▸ What the task requires
Which lines in the records below contain the word "AtLoop"? Copy each of them.

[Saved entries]
=-=-=-=-=

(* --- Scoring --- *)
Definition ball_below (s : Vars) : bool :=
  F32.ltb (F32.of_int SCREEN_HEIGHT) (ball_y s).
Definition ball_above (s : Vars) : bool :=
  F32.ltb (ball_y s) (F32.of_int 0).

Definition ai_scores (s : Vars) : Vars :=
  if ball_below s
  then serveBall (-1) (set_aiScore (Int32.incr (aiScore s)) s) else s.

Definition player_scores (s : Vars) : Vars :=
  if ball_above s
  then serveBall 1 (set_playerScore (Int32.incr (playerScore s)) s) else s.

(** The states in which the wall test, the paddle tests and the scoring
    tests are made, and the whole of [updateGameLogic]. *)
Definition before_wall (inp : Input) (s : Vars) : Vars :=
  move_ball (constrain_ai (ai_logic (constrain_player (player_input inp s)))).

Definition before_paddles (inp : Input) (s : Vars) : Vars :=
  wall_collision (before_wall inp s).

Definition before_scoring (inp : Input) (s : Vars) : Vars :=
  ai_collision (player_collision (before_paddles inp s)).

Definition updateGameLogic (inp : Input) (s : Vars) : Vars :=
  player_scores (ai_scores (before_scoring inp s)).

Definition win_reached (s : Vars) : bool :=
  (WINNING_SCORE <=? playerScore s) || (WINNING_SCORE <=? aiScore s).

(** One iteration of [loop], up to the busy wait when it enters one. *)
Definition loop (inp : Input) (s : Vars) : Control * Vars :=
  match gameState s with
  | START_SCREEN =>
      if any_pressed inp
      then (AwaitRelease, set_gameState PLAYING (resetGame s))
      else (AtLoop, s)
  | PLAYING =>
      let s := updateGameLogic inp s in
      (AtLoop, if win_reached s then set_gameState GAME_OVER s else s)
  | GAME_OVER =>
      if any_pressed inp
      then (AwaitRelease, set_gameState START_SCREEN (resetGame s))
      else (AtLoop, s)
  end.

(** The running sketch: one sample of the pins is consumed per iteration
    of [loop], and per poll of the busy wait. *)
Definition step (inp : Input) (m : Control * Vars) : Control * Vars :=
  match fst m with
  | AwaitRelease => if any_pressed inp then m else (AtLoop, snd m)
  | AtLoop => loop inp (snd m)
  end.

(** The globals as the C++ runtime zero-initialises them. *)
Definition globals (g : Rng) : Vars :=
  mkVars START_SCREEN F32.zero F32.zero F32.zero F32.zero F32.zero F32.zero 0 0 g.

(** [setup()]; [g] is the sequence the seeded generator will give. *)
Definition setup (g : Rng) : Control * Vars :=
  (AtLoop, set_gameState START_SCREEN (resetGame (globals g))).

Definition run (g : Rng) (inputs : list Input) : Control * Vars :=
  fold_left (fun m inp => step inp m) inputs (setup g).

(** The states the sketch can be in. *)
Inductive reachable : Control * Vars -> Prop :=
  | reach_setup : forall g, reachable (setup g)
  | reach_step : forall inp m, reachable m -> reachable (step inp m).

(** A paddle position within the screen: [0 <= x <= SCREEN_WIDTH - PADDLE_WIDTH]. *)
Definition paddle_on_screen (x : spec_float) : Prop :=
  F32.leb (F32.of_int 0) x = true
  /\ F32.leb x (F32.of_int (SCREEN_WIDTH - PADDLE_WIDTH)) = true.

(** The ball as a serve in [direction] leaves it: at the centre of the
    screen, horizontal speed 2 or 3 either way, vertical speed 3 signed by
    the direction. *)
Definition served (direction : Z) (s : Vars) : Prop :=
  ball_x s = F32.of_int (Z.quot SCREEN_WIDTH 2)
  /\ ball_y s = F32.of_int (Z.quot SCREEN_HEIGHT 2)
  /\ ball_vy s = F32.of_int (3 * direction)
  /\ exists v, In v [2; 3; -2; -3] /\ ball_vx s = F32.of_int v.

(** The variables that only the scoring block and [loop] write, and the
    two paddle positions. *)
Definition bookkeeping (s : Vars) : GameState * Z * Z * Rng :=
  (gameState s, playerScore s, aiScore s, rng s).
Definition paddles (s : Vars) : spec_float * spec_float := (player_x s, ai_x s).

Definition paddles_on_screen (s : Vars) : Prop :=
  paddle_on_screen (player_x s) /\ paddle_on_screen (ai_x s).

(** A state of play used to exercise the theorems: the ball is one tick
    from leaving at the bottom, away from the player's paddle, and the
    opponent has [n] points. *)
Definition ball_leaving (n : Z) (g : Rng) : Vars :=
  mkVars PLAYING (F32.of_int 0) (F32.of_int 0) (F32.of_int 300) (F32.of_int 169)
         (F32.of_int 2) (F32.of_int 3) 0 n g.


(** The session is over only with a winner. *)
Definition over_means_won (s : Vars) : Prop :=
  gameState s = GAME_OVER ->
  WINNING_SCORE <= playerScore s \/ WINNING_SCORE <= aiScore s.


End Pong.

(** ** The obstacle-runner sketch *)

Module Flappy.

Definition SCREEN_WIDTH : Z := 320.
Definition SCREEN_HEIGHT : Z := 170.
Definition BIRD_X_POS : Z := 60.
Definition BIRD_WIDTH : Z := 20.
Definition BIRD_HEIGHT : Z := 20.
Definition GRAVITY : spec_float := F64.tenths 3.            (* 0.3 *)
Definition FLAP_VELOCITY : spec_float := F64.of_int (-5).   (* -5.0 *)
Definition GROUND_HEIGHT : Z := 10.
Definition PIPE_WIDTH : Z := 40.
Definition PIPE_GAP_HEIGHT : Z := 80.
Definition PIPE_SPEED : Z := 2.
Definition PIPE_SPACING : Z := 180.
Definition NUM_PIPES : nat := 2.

=-=-=-=-=

▸ Answer box
      else (AtLoop, s)
      (AtLoop, if win_reached s then set_gameState GAME_OVER s else s)
      else (AtLoop, s)
  | AwaitRelease => if any_pressed inp then m else (AtLoop, snd m)
  | AtLoop => loop inp (snd m)
  (AtLoop, set_gameState START_SCREEN (resetGame (globals g))).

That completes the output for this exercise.